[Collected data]

———

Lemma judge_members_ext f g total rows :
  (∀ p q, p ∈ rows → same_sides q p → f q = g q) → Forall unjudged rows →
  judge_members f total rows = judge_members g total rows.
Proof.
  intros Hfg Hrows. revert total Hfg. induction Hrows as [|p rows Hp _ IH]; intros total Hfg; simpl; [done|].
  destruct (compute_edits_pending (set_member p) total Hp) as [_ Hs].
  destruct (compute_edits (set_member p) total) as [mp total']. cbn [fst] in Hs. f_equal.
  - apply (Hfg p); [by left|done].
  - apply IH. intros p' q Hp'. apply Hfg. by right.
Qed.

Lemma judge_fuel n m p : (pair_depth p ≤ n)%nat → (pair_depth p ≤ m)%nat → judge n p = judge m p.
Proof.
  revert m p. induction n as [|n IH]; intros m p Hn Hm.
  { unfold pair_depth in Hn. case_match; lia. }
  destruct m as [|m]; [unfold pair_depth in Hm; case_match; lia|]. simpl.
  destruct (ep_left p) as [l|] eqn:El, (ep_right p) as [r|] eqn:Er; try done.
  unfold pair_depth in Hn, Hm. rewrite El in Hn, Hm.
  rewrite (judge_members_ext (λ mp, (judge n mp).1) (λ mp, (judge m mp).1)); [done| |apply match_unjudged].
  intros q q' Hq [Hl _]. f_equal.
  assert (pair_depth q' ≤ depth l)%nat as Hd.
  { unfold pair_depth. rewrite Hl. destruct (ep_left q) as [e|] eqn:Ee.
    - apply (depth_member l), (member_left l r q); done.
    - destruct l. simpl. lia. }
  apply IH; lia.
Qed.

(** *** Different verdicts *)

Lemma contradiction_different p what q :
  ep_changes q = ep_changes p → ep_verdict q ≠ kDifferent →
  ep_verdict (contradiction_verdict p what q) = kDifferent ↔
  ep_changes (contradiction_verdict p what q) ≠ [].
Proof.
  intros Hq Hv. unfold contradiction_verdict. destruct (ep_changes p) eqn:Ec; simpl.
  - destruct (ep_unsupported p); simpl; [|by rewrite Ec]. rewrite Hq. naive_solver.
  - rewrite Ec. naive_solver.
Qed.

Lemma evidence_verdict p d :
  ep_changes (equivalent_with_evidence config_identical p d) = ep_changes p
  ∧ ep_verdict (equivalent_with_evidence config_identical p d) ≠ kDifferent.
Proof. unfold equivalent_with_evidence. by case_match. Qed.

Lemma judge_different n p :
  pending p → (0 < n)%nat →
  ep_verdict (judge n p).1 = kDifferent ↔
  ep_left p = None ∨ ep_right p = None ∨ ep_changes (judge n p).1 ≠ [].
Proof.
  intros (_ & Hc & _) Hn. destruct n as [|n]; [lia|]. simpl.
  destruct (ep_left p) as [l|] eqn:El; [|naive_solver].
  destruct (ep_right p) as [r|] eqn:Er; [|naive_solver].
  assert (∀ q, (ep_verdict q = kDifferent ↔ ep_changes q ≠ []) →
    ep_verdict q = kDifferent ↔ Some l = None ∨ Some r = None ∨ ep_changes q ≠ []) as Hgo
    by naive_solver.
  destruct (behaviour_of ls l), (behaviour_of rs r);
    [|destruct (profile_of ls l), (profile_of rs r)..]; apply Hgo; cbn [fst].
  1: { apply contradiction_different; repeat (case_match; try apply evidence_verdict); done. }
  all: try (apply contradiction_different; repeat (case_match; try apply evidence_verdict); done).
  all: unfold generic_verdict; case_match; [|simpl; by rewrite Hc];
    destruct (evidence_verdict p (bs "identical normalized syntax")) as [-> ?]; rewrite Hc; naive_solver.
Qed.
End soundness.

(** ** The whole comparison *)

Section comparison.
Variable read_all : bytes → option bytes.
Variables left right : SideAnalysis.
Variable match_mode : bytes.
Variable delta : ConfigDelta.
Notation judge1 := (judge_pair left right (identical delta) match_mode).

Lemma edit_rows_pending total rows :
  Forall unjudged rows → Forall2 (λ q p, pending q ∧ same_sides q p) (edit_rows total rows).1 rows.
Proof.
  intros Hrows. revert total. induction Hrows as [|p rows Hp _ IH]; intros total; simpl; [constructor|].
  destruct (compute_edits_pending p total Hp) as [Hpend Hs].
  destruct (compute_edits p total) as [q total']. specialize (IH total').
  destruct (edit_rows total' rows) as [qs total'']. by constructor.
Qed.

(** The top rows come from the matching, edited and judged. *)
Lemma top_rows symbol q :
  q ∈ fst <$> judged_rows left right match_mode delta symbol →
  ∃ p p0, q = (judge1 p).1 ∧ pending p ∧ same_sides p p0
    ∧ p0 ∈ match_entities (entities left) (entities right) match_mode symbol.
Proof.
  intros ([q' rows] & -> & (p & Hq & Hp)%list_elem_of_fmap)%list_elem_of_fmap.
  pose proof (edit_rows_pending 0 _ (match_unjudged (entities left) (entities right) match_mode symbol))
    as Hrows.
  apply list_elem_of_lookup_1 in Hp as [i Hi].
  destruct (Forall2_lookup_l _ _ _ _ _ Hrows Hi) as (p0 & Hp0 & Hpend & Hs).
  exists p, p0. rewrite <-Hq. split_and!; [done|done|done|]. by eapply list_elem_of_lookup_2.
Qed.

———

*TASK GOAL*.
Nothing in the data may be omitted; transcribe it exactly.

*EXERCISE SOLUTION*.
Lemma judge_members_ext f g total rows :
  (∀ p q, p ∈ rows → same_sides q p → f q = g q) → Forall unjudged rows →
  judge_members f total rows = judge_members g total rows.
Proof.
  intros Hfg Hrows. revert total Hfg. induction Hrows as [|p rows Hp _ IH]; intros total Hfg; simpl; [done|].
  destruct (compute_edits_pending (set_member p) total Hp) as [_ Hs].
  destruct (compute_edits (set_member p) total) as [mp total']. cbn [fst] in Hs. f_equal.
  - apply (Hfg p); [by left|done].
  - apply IH. intros p' q Hp'. apply Hfg. by right.
Qed.

Lemma judge_fuel n m p : (pair_depth p ≤ n)%nat → (pair_depth p ≤ m)%nat → judge n p = judge m p.
Proof.
  revert m p. induction n as [|n IH]; intros m p Hn Hm.
  { unfold pair_depth in Hn. case_match; lia. }
  destruct m as [|m]; [unfold pair_depth in Hm; case_match; lia|]. simpl.
  destruct (ep_left p) as [l|] eqn:El, (ep_right p) as [r|] eqn:Er; try done.
  unfold pair_depth in Hn, Hm. rewrite El in Hn, Hm.
  rewrite (judge_members_ext (λ mp, (judge n mp).1) (λ mp, (judge m mp).1)); [done| |apply match_unjudged].
  intros q q' Hq [Hl _]. f_equal.
  assert (pair_depth q' ≤ depth l)%nat as Hd.
  { unfold pair_depth. rewrite Hl. destruct (ep_left q) as [e|] eqn:Ee.
    - apply (depth_member l), (member_left l r q); done.
    - destruct l. simpl. lia. }
  apply IH; lia.
Qed.

(** *** Different verdicts *)

Lemma contradiction_different p what q :
  ep_changes q = ep_changes p → ep_verdict q ≠ kDifferent →
  ep_verdict (contradiction_verdict p what q) = kDifferent ↔
  ep_changes (contradiction_verdict p what q) ≠ [].
Proof.
  intros Hq Hv. unfold contradiction_verdict. destruct (ep_changes p) eqn:Ec; simpl.
  - destruct (ep_unsupported p); simpl; [|by rewrite Ec]. rewrite Hq. naive_solver.
  - rewrite Ec. naive_solver.
Qed.

Lemma evidence_verdict p d :
  ep_changes (equivalent_with_evidence config_identical p d) = ep_changes p
  ∧ ep_verdict (equivalent_with_evidence config_identical p d) ≠ kDifferent.
Proof. unfold equivalent_with_evidence. by case_match. Qed.

Lemma judge_different n p :
  pending p → (0 < n)%nat →
  ep_verdict (judge n p).1 = kDifferent ↔
  ep_left p = None ∨ ep_right p = None ∨ ep_changes (judge n p).1 ≠ [].
Proof.
  intros (_ & Hc & _) Hn. destruct n as [|n]; [lia|]. simpl.
  destruct (ep_left p) as [l|] eqn:El; [|naive_solver].
  destruct (ep_right p) as [r|] eqn:Er; [|naive_solver].
  assert (∀ q, (ep_verdict q = kDifferent ↔ ep_changes q ≠ []) →
    ep_verdict q = kDifferent ↔ Some l = None ∨ Some r = None ∨ ep_changes q ≠ []) as Hgo
    by naive_solver.
  destruct (behaviour_of ls l), (behaviour_of rs r);
    [|destruct (profile_of ls l), (profile_of rs r)..]; apply Hgo; cbn [fst].
  1: { apply contradiction_different; repeat (case_match; try apply evidence_verdict); done. }
  all: try (apply contradiction_different; repeat (case_match; try apply evidence_verdict); done).
  all: unfold generic_verdict; case_match; [|simpl; by rewrite Hc];
    destruct (evidence_verdict p (bs "identical normalized syntax")) as [-> ?]; rewrite Hc; naive_solver.
Qed.
End soundness.

(** ** The whole comparison *)

Section comparison.
Variable read_all : bytes → option bytes.
Variables left right : SideAnalysis.
Variable match_mode : bytes.
Variable delta : ConfigDelta.
Notation judge1 := (judge_pair left right (identical delta) match_mode).

Lemma edit_rows_pending total rows :
  Forall unjudged rows → Forall2 (λ q p, pending q ∧ same_sides q p) (edit_rows total rows).1 rows.
Proof.
  intros Hrows. revert total. induction Hrows as [|p rows Hp _ IH]; intros total; simpl; [constructor|].
  destruct (compute_edits_pending p total Hp) as [Hpend Hs].
  destruct (compute_edits p total) as [q total']. specialize (IH total').
  destruct (edit_rows total' rows) as [qs total'']. by constructor.
Qed.

(** The top rows come from the matching, edited and judged. *)
Lemma top_rows symbol q :
  q ∈ fst <$> judged_rows left right match_mode delta symbol →
  ∃ p p0, q = (judge1 p).1 ∧ pending p ∧ same_sides p p0
    ∧ p0 ∈ match_entities (entities left) (entities right) match_mode symbol.
Proof.
  intros ([q' rows] & -> & (p & Hq & Hp)%list_elem_of_fmap)%list_elem_of_fmap.
  pose proof (edit_rows_pending 0 _ (match_unjudged (entities left) (entities right) match_mode symbol))
    as Hrows.
  apply list_elem_of_lookup_1 in Hp as [i Hi].
  destruct (Forall2_lookup_l _ _ _ _ _ Hrows Hi) as (p0 & Hp0 & Hpend & Hs).
  exists p, p0. rewrite <-Hq. split_and!; [done|done|done|]. by eapply list_elem_of_lookup_2.
Qed.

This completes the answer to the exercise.